プロ野球亭日乗BACK NUMBER
武田のカーブ、千賀のフォークが……。
メジャー球で削がれた侍Jの投手力。
text by
鷲田康Yasushi Washida
photograph byNaoya Sanuki
posted2016/11/11 12:50
メジャー球への対応は、WBCのたびに問題になる。メジャー組が合流すれば問題の一部は解決するが……。
滑り、大きく感じ、よく曲がるのがメジャー球。
ここでもう一度、メジャー球の特徴をおさらいしておこう。
日本のボールとメジャーのボールでは革の材質が違うと言われることがあるが、これは日米ともに牛革で同じ。ただ製造段階での皮のなめし方が違い、日本のボールはしっとりと手に馴染みやすいが、メジャー球は表面がツルツルで滑りやすくなっている。

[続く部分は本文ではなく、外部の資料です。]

Lemma latched_safe m w r :
  safe w -> latched m w = Some r -> exists w', r = Ok w' /\ safe w' /\ w_mode w' = w_mode w.
Proof.
  intros Hs. destruct m as [| | i]; try discriminate. cbn [latched]. intros [= <-]. unfold latch_irqs.
  generalize (flag i KBD_IRQ), (flag i MOUSE_IRQ), (flag i TIMER0_IRQ), (flag i RTC_IRQ), (flag i UART_IRQ).
  intros k ms t rt u.
  destruct (keyboard_irq_parts k w) as (Hp & Hd & Hb). set (w1 := keyboard_irq k w) in *.
  pose proof (bo_mouse w (proj1 Hs)) as Hc. rewrite <- Hd in Hc.
  pose proof (bo_byte w (proj1 Hs)) as Hbyte. rewrite <- Hb in Hbyte.
  assert (Hm : exists w2, mouse_irq ms w1 = Ok w2 /\ safe_parts w2 = safe_parts w1 /\ 0 <= m_count (w_mdrv w2) <= 2 /\
                 w_data_packet w2 = w_data_packet w1).
  { unfold mouse_irq. destruct ms; [| by eexists].
    unfold on_dev. cbn [fst snd]. destruct (mouse_handler_ok (w_mdrv w1) (w_dev w1) Hc) as (p & k' & Hr & Hk').
    rewrite Hr. cbn [res_bind fst snd]. eexists. split; [done |]. destruct p; (split; [reflexivity | split; [exact Hk' | reflexivity]]). }
  destruct Hm as (w2 & -> & Hp2 & Hc2 & Hb2). cbn [res_bind]. eexists. split; [done |].
  set (w3 := rtc_irq rt (set_w_timer_interrupt t w2)).
  assert (Hp3 : safe_parts w3 = safe_parts w2 /\ w_mdrv w3 = w_mdrv w2 /\ w_data_packet w3 = w_data_packet w2)
    by (unfold w3, rtc_irq; destruct rt; [destruct (fst (fst _)) |]; split_and!; reflexivity).
  destruct Hp3 as (Hp3 & Hd3 & Hb3). clearbody w3.
  assert (Hp4 : safe_parts (uart_irq u w3) = safe_parts w3 /\ w_mdrv (uart_irq u w3) = w_mdrv w3) by (destruct u; by split).
  destruct Hp4 as [Hp4 Hd4]. assert (Hb4 : 0 <= w_data_packet (uart_irq u w3) < 256).
  { assert (Hb0 : 0 <= w_data_packet w3 < 256) by lia. destruct u; [| exact Hb0].
    apply (uart_handler_byte (w_data_packet w3) (w_dev w3) Hb0). }
  assert (Hp5 : safe_parts (uart_irq u w3) = safe_parts w) by congruence.
  split; [apply (safe_irq w); [done | by rewrite Hd4, Hd3 | done | done] |].
  unfold safe_parts in Hp5. by injection Hp5.
Qed.

(** The faults are the code's. *)
Lemma game_fault_undef w u : safe w -> game_fault w u -> handle_mode a rand malloc polls w = Undef u.
Proof.
  intros [Hb Hmode] (Hm & w1 & Hd & Hf). unfold mode_ok in Hmode. rewrite Hm in Hmode. destruct Hmode as (n & Hn & Hg).
  assert (Hp : playing n w) by (split; [split; [done | by left] | done]).
  destruct (draw_game_ok n w Hn Hp) as (w2 & Hd2 & Hp2 & Hk & _).
  assert (w2 = w1) as -> by (apply Ok_inj; by rewrite <- Hd2).
  rewrite (handle_game w w1 Hm Hd Hk).
  apply (plays_wrong play (fun _ _ => false) (fun ev w => faulty ev (w_game w)) (playing n)
    (fun ev w Hw _ => play_safe n ev w Hn Hw) (game_events w) w1 u Hp2); [| exact Hf].
  by intros (? & ? & ? & ? & _ & _ & [=]).
Qed.

Lemma mp_fault_undef w u : safe w -> ~ announced w -> mp_fault w u -> handle_mode a rand malloc polls w = Undef u.
Proof.
  intros [Hb _] Hnot (Hm & w1 & Hd & Hf). destruct (draw_mp_ok w (conj Hb (or_introl Hm))) as (w2 & Hd2 & Hp2 & Hk & _).
  assert (w2 = w1) as -> by (apply Ok_inj; by rewrite <- Hd2).
  rewrite (handle_mp w w1 Hm Hd Hk).
  apply (plays_wrong mp_play mp_bad (fun ev w => mp_faulty ev (w_mp w)) (in_play MP_GAME) mp_play_safe (mp_events w) w1 u Hp2);
    [| exact Hf].
  intros Hbad. apply Hnot. split; [exact Hm |]. exists w1. split; [exact Hd |]. by apply bad_announces.
Qed.

Lemma entry_fault_undef w u : safe w -> entry_fault w u -> handle_mode a rand malloc polls w = Undef u.
Proof.
  intros Hs (Hm & -> & Hgot & Hf).
  destruct (shown_then _ (fun w0 => on_hs (highscore_update_status a malloc (w_keyboard_packet w0))) w
              (draws_entry w Hs Hm) (bo_screen w (proj1 Hs))) as (v & Hv & Heq).
  rewrite Hgot in Heq. pose proof (on_entry_safe (w_keyboard_packet w) (set_w_vc v w) (safe_vc v w Hv Hs) Hm) as Hk.
  change (w_hs (set_w_vc v w)) with (w_hs w) in Hk. rewrite Hf in Hk. unfold handle_mode. rewrite Hm. exact (eq_trans Heq Hk).
Qed.

Lemma fault_undef w u : safe w -> ~ announced w -> fault w u -> handle_mode a rand malloc polls w = Undef u.
Proof.
  intros Hs Hnot [Hf | [Hf | Hf]]; [by apply game_fault_undef | by apply mp_fault_undef | by apply entry_fault_undef].
Qed.

Lemma event_handler_exact w :
  safe w -> ~ announced w ->
  match event_handler a rand malloc polls w with
  | Ok (_, w') => safe w' /\ forall u, ~ fault w u
  | Undef u => fault w u
  end.
Proof.
  intros Hs Hnot. destruct (event_handler_safe w Hs) as [(b & w' & Hr & Hs') | [(u & Hr & Hf) | Ht]]; [| | done]; rewrite Hr; [| done].
  split; [done |]. intros u Hf. unfold event_handler in Hr. by rewrite (fault_undef w u Hs Hnot Hf) in Hr.
Qed.

(** ** The loop *)

Lemma message_safe m w :
  safe w ->
  (exists b w', run_message a rand malloc polls m w = Ok (b, w') /\ safe w') \/
  (exists w1, latched m w = Some (Ok w1) /\
     (announced w1 \/ exists u, run_message a rand malloc polls m w = Undef u /\ fault w1 u)).
Proof.
  intros Hs. destruct m as [| | i]; [left; by eexists _, _ .. |].
  destruct (latched_safe (Hardware i) w _ Hs eq_refl) as (w1 & Hr & Hs1 & Hm1).
  cbn [run_message latched]. rewrite Hr. cbn [res_bind].
  destruct (event_handler_safe w1 Hs1) as [Hok | [(u' & Hu & Hf) | Ht]]; [by left | right | right]; exists w1; (split; [done |]);
    [right; by exists u' | by left].
Qed.

(** Where a run that starts in order ends. *)
Definition run_outcome (ms : list message) (run : list message -> res (bool * W)) : Prop :=
  (exists b w', run ms = Ok (b, w') /\ safe w') \/
  (exists ms1 m ms2 w1 w2, ms = ms1 ++ m :: ms2 /\ run ms1 = Ok (false, w1) /\ safe w1 /\
     latched m w1 = Some (Ok w2) /\ (announced w2 \/ exists u, fault w2 u /\ run ms = Undef u)).

Lemma run_loop_safe ms w : safe w -> run_outcome ms (fun ms => run_loop a rand malloc polls ms w).
Proof.
  revert w. induction ms as [| m ms IH]; intros w Hs; [left; by eexists _, _ |].
  destruct (message_safe m w Hs) as [(b & w' & Hr & Hs') | (w1 & Hl & Ho)].
  2: { right. exists [], m, ms, w, w1. split_and!; try done. destruct Ho as [Ht | (u & Hr & Hf)]; [by left | right].
       exists u. cbn [run_loop]. by rewrite Hr. }
  unfold run_outcome. cbn [run_loop]. rewrite Hr. cbn [res_bind fst snd].
  destruct (negb (scancode_is_esc_break (w_kbd w')) && negb b) eqn:Hgo; [| left; by eexists _, _].
  assert (Hcons : forall ms1, run_loop a rand malloc polls (m :: ms1) w = run_loop a rand malloc polls ms1 w').
  { intros ms1. cbn [run_loop]. rewrite Hr. cbn [res_bind fst snd]. by rewrite Hgo. }
  destruct (IH w' Hs') as [Hok | (ms1 & m1 & ms2 & w1 & w2 & -> & H1 & H2)]; [by left | right].
  exists (m :: ms1), m1, ms2, w1, w2. split; [done |]. by rewrite Hcons.
Qed.

Lemma run_start_safe w : base_ok w -> safe (snd (run_start w)).
Proof.
  intros Hb. split; [| unfold mode_ok; by rewrite (proj1 (run_start_keeps w))]. unfold run_start.
  set (t := on_dev timer_subscribe_int _).
  assert (Hb1 : base_ok (snd t)) by (repeat apply dev_base; by apply mode_base). clearbody t.
  pose proof (mouse_enable_count (w_mdrv (snd t)) (w_dev (snd t))) as Hc.
  set (r := on_dev (mouse_data_reporting_enable (w_mdrv (snd t))) (snd t)).
  set (w2 := set_w_mdrv (snd (fst r)) (snd r)).
  assert (Hb2 : base_ok w2).
  { destruct Hb1. constructor; try assumption. unfold w2, r, on_dev. cbn [w_mdrv set_w_mdrv fst snd]. by rewrite Hc. }
  clearbody w2. cbn [snd]. destruct (fst (on_dev check_buffer _) =? 0); by repeat apply dev_base.
Qed.

Lemma run_stop_safe h w : safe w -> safe (run_stop h w).
Proof. intros [Hb Hm]. split; [by repeat apply dev_base | exact Hm]. Qed.

Lemma run_video_safe v ms w :
  base_ok (set_w_vc (mode_vc v) w) -> set_vbe_mode (sys_int86 v) VBE_MODE = 0 ->
  run_outcome ms (fun ms => run a rand malloc polls v ms w).
Proof.
  intros Hb Hv. pose proof (run_start_safe _ Hb) as Hs. unfold run. rewrite Hv. cbn [Z.eqb].
  set (s := run_start _) in *. clearbody s.
  destruct (run_loop_safe ms (snd s) Hs)
    as [(b & w' & Hr & Hw) | (ms1 & m & ms2 & w1 & w2 & -> & Hr & Hw & Hl & Ho)].
  - left. rewrite Hr. cbn [res_bind fst snd]. destruct b; eexists _, _; [| done].
    split; [reflexivity | by apply run_stop_safe].
  - right. exists ms1, m, ms2, w1, w2. rewrite Hr. split_and!; try done.
    destruct Ho as [Ht | (u & Hf & Hu)]; [by left | right]. exists u. by rewrite Hu.
Qed.
End Safety.

(** ** Properties *)



(** The first state of the program, for the witnesses. *)
Lemma start_base_of {D} (d : D) : base_ok assets0 (world_start frame0 lb0 d).
Proof.
  assert (Hg : forall n, 0 <= n <= 999 -> entry_good (winner0 n)).
  { intros n Hn. split; [by eexists |]. split; [by eexists |]. done. }
  constructor; cbn [w_vc w_lb w_hs w_position w_host_position w_gdraw w_mdrv w_mdraw w_mp w_data_packet world_start].
  - exact frame0_ok.
  - split; [done |]. split; [apply Hg; lia |]. cbn [leaderboard lb0 map]. repeat constructor; apply Hg; lia.
  - split; [done |]. by exists [], (replicate 10 0).
  - unfold MENU_NUM_SELECTIONS. lia.
  - unfold HOST_NUM_SELECTIONS. lia.
  - exact (conj (counter_init_ok _) round_init_ok).
  - cbn. lia.
  - exact (conj (counter_init_ok _) round_init_ok).
  - exact mst_init_ok.
  - cbn. lia.
Qed.

Lemma start_base : base_ok assets0 (@world_start unit frame0 lb0 tt).
Proof. exact (start_base_of tt). Qed.

Lemma clock0 d x : fst (@get_date unit (fixed_ports 0 0) 1 d) = Some x -> date_ok x.
Proof. destruct d. vm_compute. intros [= <-]. repeat split; discriminate. Qed.


(** The mode 0x114: 800 by 600 pixels of two bytes. *)
Definition video0 : video :=
  Video (fun _ => ModeInfo WIDTH HEIGHT 16) (fun n => replicate (Z.to_nat n) 0)
    (fun n => replicate (Z.to_nat n) 0) (fun _ => 0).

もう1つはボールの縫い目の高さの違いだ。メジャー球は一般的に縫い目が高く、高さも均一ではないと言われる。結果として持つとが日本のボールよりやや大きく感じ、変化球の曲がりが大きくなる傾向にある。
そうした傾向からスライダー系のボールは曲がりが大きくなり、特に縦に変化するいわゆる縦スラがかなり有効な球種になる。また、昨今のカットボールやツーシーム系の球種全盛というMLBの潮流が示すように、こうした縫い目の山の高さを使ってボールを細かく動かす球種を使える投手は有利となる訳だ。
千賀のフォークにも、山崎のツーシームにも影響大。
「球を扱えていたかといえばウソになる。見ていただいた通り、高めに抜けていますし……」
こう語ったのは2番手で投げた千賀滉大(ソフトバンク)だった。
同点の5回から登板した千賀は、お化けフォークと言われる落差のあるフォークに影響が出て、やはり抜け球が多くなっていた。

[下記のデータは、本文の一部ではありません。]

(* ===== verification/Programs.v ===== *)
(** Two whole programs in a game, joined by the line between their serial ports:
    the store of the program and its driver discharge the interface [MpLine] of
    [MpLink], a message of the main loop is a few actions of the protocol of
    [MpNet], and the screens of the two computers agree. *)

From stdpp Require Import base tactics list.
From Stdlib Require Import ZArith Lia Ascii.
From S2P Require Import Prelude Consts Ports Rtc Uart Timer Keyboard Mouse NumLetters Vc Screen CString.
From S2P Require Import Leaderboard Highscore Menus Pad Game Says GameProps MpGame MpLink MpNet MpSafe.
From S2P Require Import Simon SimonProps Session Safety Scenes.

(** ** The other drivers are apart from the serial port *)

Section Apart.
Context {D : Type} `{SL : SerialLine D}.

Ltac apart_all := keeps_all ltac:(first [apply apart_inb; reflexivity | apply apart_outb; reflexivity]).

Lemma apart_set_seconds_alarm : st_keeps apart set_seconds_alarm.
Proof. unfold set_seconds_alarm. apart_all. Qed.
Lemma apart_set_timed_alarm n : st_keeps apart (set_timed_alarm n).
Proof. unfold set_timed_alarm. apart_all. Qed.
Lemma apart_rtc_handler p : st_keeps apart (rtc_handler p).
Proof. unfold rtc_handler, clear_interruptions. apart_all. Qed.
Lemma apart_keyboard_handler i k : st_keeps apart (keyboard_handler i k).
Proof. unfold keyboard_handler, kbc_ih. apart_all. Qed.
Lemma apart_mouse_get_state k : st_keeps apart (mouse_get_state k).
Proof. unfold mouse_get_state. apart_all. Qed.
End Apart.

(** ** The line of the program *)

(** The port is up and the table of scores is there. *)
Definition program_up {D} `{SerialLine D} (w : world D) : Prop :=
  link_up (w_dev w) /\ is_ok (getLowestHiScore (w_lb w)) = true.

また4番手で9回に登板した山崎康晃(DeNA)も、4安打を浴び3失点と炎上した。
山崎の武器はツーシームで比較的、影響を受けにくい球種のはずだ。しかし通常のツーシームとは違い、スプリットに近い握りで抜いて投げる独特の投げ方から影響が出て、抜け気味だった。そのためほとんど見切られ、結果として投げる球がなくなった感じだ。